The term ‘probabilistic process’ is defined as the probability of something occurring in a repeated experiment. The flipping of a coin is a probabilistic process. That is, what percentage of the time does heads or tails occur. Rolling a die is a probabilistic process when you are examining how often each number occurs. So fundamentally the LLN deals with probabilities and frequencies in a process that can be repeated. It is important that the subject remain the same. For example, if I roll 10 dice 1000 times and plot the results, it could happen that I will have different frequencies for the numbers 1 – 6 because of differences in the dice.

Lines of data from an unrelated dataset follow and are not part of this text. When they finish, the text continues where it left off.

(* ===== verification/Ctl.v ===== *)
(** * smdbctl: administration from the command line

    Models [crates/smdbctl/src/main.rs]: the subcommands over a local [Engine],
    what they print and the error the process ends with. The arguments come
    parsed (clap); the host interface is that of [Smash]. *)
From S2P Require Import Prelude Keys Text Core Storage StorageSpec StorageTrait Channel Engine EngineSpec EngineRun Dispatch System.
From S2P Require Import Messages Smash SmashProps.

Module Command.

Inductive Command : Type :=
| Status
| Machines
| Machine (name : string)
| Current (entity_id machine : string)
| History (entity_id machine : string) (limit : option N)
| Define (file : string)
| Transition (entity_id machine event : string) (actor ctx : option string)
    (expected_version : option N).

End Command.
Abbreviation Command := Command.Command.

Record CtlArgs : Type := {
  ca_addr : string;
  ca_token : option string;
  ca_data_dir : string;
  ca_command : Command;
}.

Section ctl.
Context {SE : StorageEngine} {MP : Mpsc ChangeRecord} {EN : Env} {SH : Shell}.

Definition fmt_datetime (dt : Time) : string := format_time "%Y-%m-%d %H:%M:%S UTC" dt.
Definition print_separator : list string := [rule_line 60].

Definition print_machine (m : MachineDefinition) : list string :=
  ["Machine:      " +:+ md_name m;
   "Version:      " +:+ pretty (md_version m);
   "Created:      " +:+ fmt_datetime (md_created_at m);
   "Initial:      " +:+ md_initial_state m]
  ++ machine_body m.

Definition print_machines (machines : list MachineDefinition) : list string :=
  match machines with
  | [] => ["No machines defined."]
  | _ =>
      [pad_right 30 "Name" +:+ " " +:+ pad_left 7 "Version" +:+ "  Initial State"]
      ++ print_separator ++ (machine_row <$> machines)
      ++ [newline +:+ pretty (length machines) +:+ " machine(s) total."]
  end.

Definition print_state (state : EntityState) : list string :=
  ["Entity:    " +:+ es_entity_id state;
   "Machine:   " +:+ es_machine state;
   "State:     " +:+ es_current_state state;
   "Version:   " +:+ pretty (es_version state);
   "Updated:   " +:+ fmt_datetime (es_updated_at state);
   "Created:   " +:+ fmt_datetime (es_created_at state)].

Definition record_row (r : TransitionRecord) : string :=
  pad_left 8 (pretty (rec_sequence r)) +:+ "  "
  +:+ pad_right 22 (format_time "%Y-%m-%d %H:%M:%S" (rec_timestamp r)) +:+ "  "
  +:+ pad_right 20 (rec_event r) +:+ "  " +:+ pad_right 20 (rec_from_state r) +:+ "  "
  +:+ pad_right 20 (rec_to_state r) +:+ "  " +:+ rec_actor r.

Definition print_history (entity_id machine : string) (records : list TransitionRecord)
    : list string :=
  match records with
  | [] => ["No history found for '" +:+ entity_id +:+ "' in '" +:+ machine +:+ "'."]
  | _ =>
      [pad_left 8 "Seq" +:+ "  " +:+ pad_right 22 "Timestamp" +:+ "  " +:+ pad_right 20 "Event"
       +:+ "  " +:+ pad_right 20 "From" +:+ "  " +:+ pad_right 20 "To" +:+ "  Actor"]
      ++ print_separator ++ (record_row <$> records)
      ++ [newline +:+ pretty (length records) +:+ " record(s)."]
  end.

Definition print_result (r : TransitionResult) : list string :=
  ["Transition applied successfully.";
   "  Entity:    " +:+ tr_entity_id r;
   "  Machine:   " +:+ tr_machine r;
   "  From:      " +:+ tr_from_state r;
   "  To:        " +:+ tr_to_state r;
   "  Version:   " +:+ pretty (tr_version r);
   "  Seq:       " +:+ pretty (tr_sequence r);
   "  Txn ID:    " +:+ tr_transition_id r;
   "  Timestamp: " +:+ fmt_datetime (tr_timestamp r)].

(** [status] needs no database. *)
Definition status (addr data_dir : string) (canonicalize : string → Res string string)
    (exists_file : string → bool) : list string :=
  let db_path := path_join data_dir "statemaster.redb" in
  ["addr:     " +:+ addr +:+ " (local mode)";
   "data_dir: " +:+ match canonicalize data_dir with Ok p => p | Err _ => data_dir end;
   "db_file:  " +:+ db_path;
   "db_exists: " +:+ if exists_file db_path then "yes" else "no"].

(** What is printed, the result of [main] and the engine afterwards. *)
Definition Run : Type := list string * Res unit (list string) * Engine.

(** [op.with_context(..)?], then print. *)
Definition checked {A} (context : string) (op : St Engine EngineError A) (print : A → list string)
    (e : Engine) : Run :=
  match op e with
  | (Ok x, e) => (print x, Ok tt, e)
  | (Err err, e) => ([], Err (context :: chain_engine err), e)
  end.

Definition run_define (file : string) (e : Engine) : Run :=
  match fs_read_to_string file with
  | Err why => ([], Err ["reading file '" +:+ file +:+ "'"; why], e)
  | Ok content =>
      match json_machine content with
      | Err why => ([], Err ["parsing MachineDefinition from '" +:+ file +:+ "'"; why], e)
      | Ok definition =>
          checked ("defining machine '" +:+ md_name definition +:+ "'") (define_machine definition)
            (λ _, ["Machine '" +:+ md_name definition +:+ "' defined successfully."]) e
      end
  end.

Definition transition_context (entity_id machine event : string) : string :=
  "firing '" +:+ event +:+ "' on '" +:+ entity_id +:+ "' in '" +:+ machine +:+ "'".

Definition run_transition (entity_id machine event : string) (actor ctx : option string)
    (expected_version : option N) (e : Engine) : Run :=
  match match ctx with
        | Some s => map_err (λ why, ["parsing ctx JSON: " +:+ s; why]) (json_value s)
        | None => Ok (VObject [])
        end with
  | Err chain => ([], Err chain, e)
  | Ok ctx_value =>
      checked (transition_context entity_id machine event)
        (transition entity_id machine event (default "smdbctl" actor) ctx_value expected_version None)
        print_result e
  end.

(** The commands that need the database; [Status] is handled before. *)
Definition run (command : Command) (e : Engine) : option Run :=
  match command with
  | Command.Status => None
  | Command.Machines => Some (checked "listing machines" list_machines print_machines e)
  | Command.Machine name =>
      Some (checked ("getting machine '" +:+ name +:+ "'") (get_machine name)
              (λ m, print_separator ++ print_machine m ++ print_separator) e)
  | Command.Current entity_id machine =>
      Some (checked ("getting current state for '" +:+ entity_id +:+ "' in '" +:+ machine +:+ "'")
              (current entity_id machine) print_state e)
  | Command.History entity_id machine limit =>
      Some (checked ("getting history for '" +:+ entity_id +:+ "' in '" +:+ machine +:+ "'")
              (history entity_id machine limit None) (print_history entity_id machine) e)
  | Command.Define file => Some (run_define file e)
  | Command.Transition entity_id machine event actor ctx expected_version =>
      Some (run_transition entity_id machine event actor ctx expected_version e)
  end.

(** [None] stands for the unreachable branch. *)
Definition ctl_main (args : CtlArgs) (canonicalize : string → Res string string)
    (exists_file : string → bool) (mkdir : Res unit string) (opened : Res store StorageError)
    (clock uuids : nat) : option (list string * Res unit (list string) * option Engine) :=
  match ca_command args with
  | Command.Status =>
      Some (status (ca_addr args) (ca_data_dir args) canonicalize exists_file, Ok tt, None)
  | command =>
      match open_engine (ca_data_dir args) mkdir opened clock uuids with
      | Err chain => Some ([], Err chain, None)
      | Ok e =>
          match run command e with
          | Some (printed, r, e) => Some (printed, r, Some e)
          | None => None
          end
      end
  end.

End ctl.

(** ** Properties *)

Section ctl_properties.
Context {SE : StorageEngine} {SO : StorageOk SE} {MP : Mpsc ChangeRecord} {MO : MpscOk ChangeRecord}.
Context {EN : Env} {EO : EnvOk EN} {SH : Shell}.

(** The branch marked unreachable is. *)
Lemma ctl_main_total args canonicalize exists_file mkdir opened clock uuids :
  is_Some (ctl_main args canonicalize exists_file mkdir opened clock uuids).
Proof.
  unfold ctl_main. destruct (ca_command args); eauto; destruct (open_engine _ _ _ _ _); eauto;
    cbn [run]; by destruct_and?; repeat case_match; eauto.
Qed.

Definition names_nul_free (command : Command) : Prop :=
  match command with
  | Command.Current en m | Command.History en m _ | Command.Transition en m _ _ _ _ =>
      nul_free en = true ∧ nul_free m = true
  | _ => True
  end.

Lemma checked_engine {A} context (op : St Engine EngineError A) print e printed r e' :
  checked context op print e = (printed, r, e') →
  ∃ x, op e = (x, e') ∧ match x with
                        | Ok x => printed = print x ∧ r = Ok tt
                        | Err err => printed = [] ∧ r = Err (context :: chain_engine err)
                        end.
Proof. unfold checked. destruct (op e) as [[x|err] e1]; intros [= <- <- <-]; eexists; done. Qed.

(** A command keeps the invariant, and one that fails prints nothing. *)
Theorem ctl_command_safe (b : bool) (defs : MachineDefinition → Prop) (n : nat) (reg : Registry)
    (e : Engine) (a : Abs) (command : Command) (printed : list string)
    (r : Res unit (list string)) (e' : Engine) :
  inv_at b defs n reg e a → (N.of_nat (S n) < u64_max)%N → names_nul_free command →
  (∀ s def, json_machine s = Ok def → defs def) →
  run command e = Some (printed, r, e') →
  inv_from b defs (S n) reg e' a ∧ (r = Ok tt ∨ printed = []).
Proof.
  intros HI Hn Hk Hd Hrun.
  assert (∀ f, inv_at b defs n reg f a → inv_from b defs (S n) reg f a) as Hread.
  { intros f Hf. eapply inv_from_mono; [by apply inv_from_refl|lia]. }
  assert (∀ (A : Type) context (op : St Engine EngineError A) print e1,
    checked context op print e = (printed, r, e1) → r = Ok tt ∨ printed = []) as Hout.
  { intros A context op print e1 ([x|err] & _ & Hx)%checked_engine; naive_solver. }
  destruct command as [| |name|en m|en m limit|file|en m ev actor ctx v]; cbn [run] in Hrun;
    try done; injection Hrun as Hrun.
  - split; [|by eapply Hout]. apply checked_engine in Hrun as (x & Hx & _).
    apply Hread. eapply inv_returns; [exact HI|apply list_machines_ok|exact Hx].
  - split; [|by eapply Hout]. apply checked_engine in Hrun as (x & Hx & _).
    apply Hread. eapply inv_read; [exact HI|apply (get_machine_ok name None)|exact Hx].
  - destruct Hk. split; [|by eapply Hout]. apply checked_engine in Hrun as (x & Hx & _).
    apply Hread. eapply inv_read; [exact HI|by apply (get_entity_state_ok en m)|exact Hx].
  - destruct Hk. split; [|by eapply Hout]. apply checked_engine in Hrun as (x & Hx & _).
    apply Hread. eapply inv_read; [exact HI|by apply (get_history_ok en m limit None)|exact Hx].
  - unfold run_define in Hrun. destruct (fs_read_to_string file); [|naive_solver].
    destruct (json_machine _) as [def|] eqn:Hj; [|naive_solver]. split; [|by eapply Hout].
    apply checked_engine in Hrun as (x & Hx & _).
    eapply inv_from_mono; [eapply inv_define; [exact HI|by eapply Hd|exact Hx]|lia].
  - destruct Hk as [Hen Hm]. unfold run_transition in Hrun.
    destruct (match ctx with Some _ => _ | None => _ end) as [v0|]; [|naive_solver].
    split; [|by eapply Hout]. apply checked_engine in Hrun as (x & Hx & _).
    by eapply (inv_transition _ _ _ _ _ _ (typed_request en m ev (default "smdbctl" actor) v0 v));
      [exact HI|lia|..].
Qed.

(** [smdbctl transition] on a working store performs the specified step for
    its arguments and tells the truth: it succeeds and prints the committed
    transition, or prints nothing and ends with the engine's error, in its
    context. With a context that is not JSON it does nothing. *)
Theorem ctl_transition_exact (defs : MachineDefinition → Prop) (n : nat) (reg : Registry)
    (e : Engine) (en m ev : string) (actor ctx : option string) (v : option N)
    (printed : list string) (status : Res unit (list string)) (e' : Engine) :
  reachable true defs n reg e → (N.of_nat (S n) < u64_max)%N → e_shutdown e = false →
  nul_free en = true → nul_free m = true →
  run (Command.Transition en m ev actor ctx v) e = Some (printed, status, e') →
  (∃ s why, ctx = Some s ∧ json_value s = Err why ∧ e' = e ∧ printed = []
     ∧ status = Err ["parsing ctx JSON: " +:+ s; why])
  ∨ ∃ a ctx_value r a',
      (ctx = None ∧ ctx_value = VObject [] ∨ ∃ s, ctx = Some s ∧ json_value s = Ok ctx_value)
      ∧ inv_at true defs n reg e a
      ∧ spec_step (e_guards e) a (typed_request en m ev (default "smdbctl" actor) ctx_value v) None r a'
      ∧ inv_at true defs (S n) reg e' a'
      ∧ match r with
        | Ok res => printed = print_result res ∧ status = Ok tt
        | Err err => printed = [] ∧ status = Err (transition_context en m ev :: chain_engine err)
        end.
Proof.
  intros HR Hn Hsd Hen Hm Hrun. destruct (inv_reachable _ _ _ _ _ HR) as [a HI]; [lia|].
  cbn [run] in Hrun. injection Hrun as Hrun. unfold run_transition in Hrun.
  destruct (match ctx with Some s => map_err _ (json_value s) | None => Ok (VObject []) end)
    as [cv|chain] eqn:Hctx.
  - right. apply checked_engine in Hrun as (r & Hr & Hx).
    destruct (inv_spec_step true defs n reg e a (typed_request en m ev (default "smdbctl" actor) cv v) r e' HI)
      as (hit & Hhit & [(a' & Hs & HI' & _)|(? & _)]); [lia|done..| |done].
    assert (hit = None) as -> by (destruct Hhit as [->|[? _]]; done).
    exists a, cv, r, a'. split_and!; [|done..].
    destruct ctx as [s|]; [right|left; naive_solver]. exists s.
    destruct (json_value s); naive_solver.
  - left. destruct ctx as [s|]; [|done]. destruct (json_value s) as [|why] eqn:Hj; [done|].
    cbn in Hctx. injection Hctx as <-. injection Hrun as <- <- <-. exists s, why. done.
Qed.

End ctl_properties.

Can this weak LLN be applied to measurements? It can under certain conditions. Basically, you must measure the same thing multiple times with the same device. What occurs when this happens? What is the distribution of the measurements? What happens is that there will be more of the measurements in the center and fewer and fewer as you move away from the center. In other words a normal or Gaussian distribution. The center becomes the statistical mean and is called the “true value”. Why is this? Because small errors in making readings are more likely than large errors. As a result, a Gaussian distribution will likely occur where there are equal values both below and above the mean which offset each other and the mean is the point where everything cancels. The above is a description of the weak LLN. 

The strong LLN deals with the average of random variables. The strong law says the average of sample means will converge to the accepted value. However, in both cases these laws must meet what is known as Independent and Identical Distributions (IID). 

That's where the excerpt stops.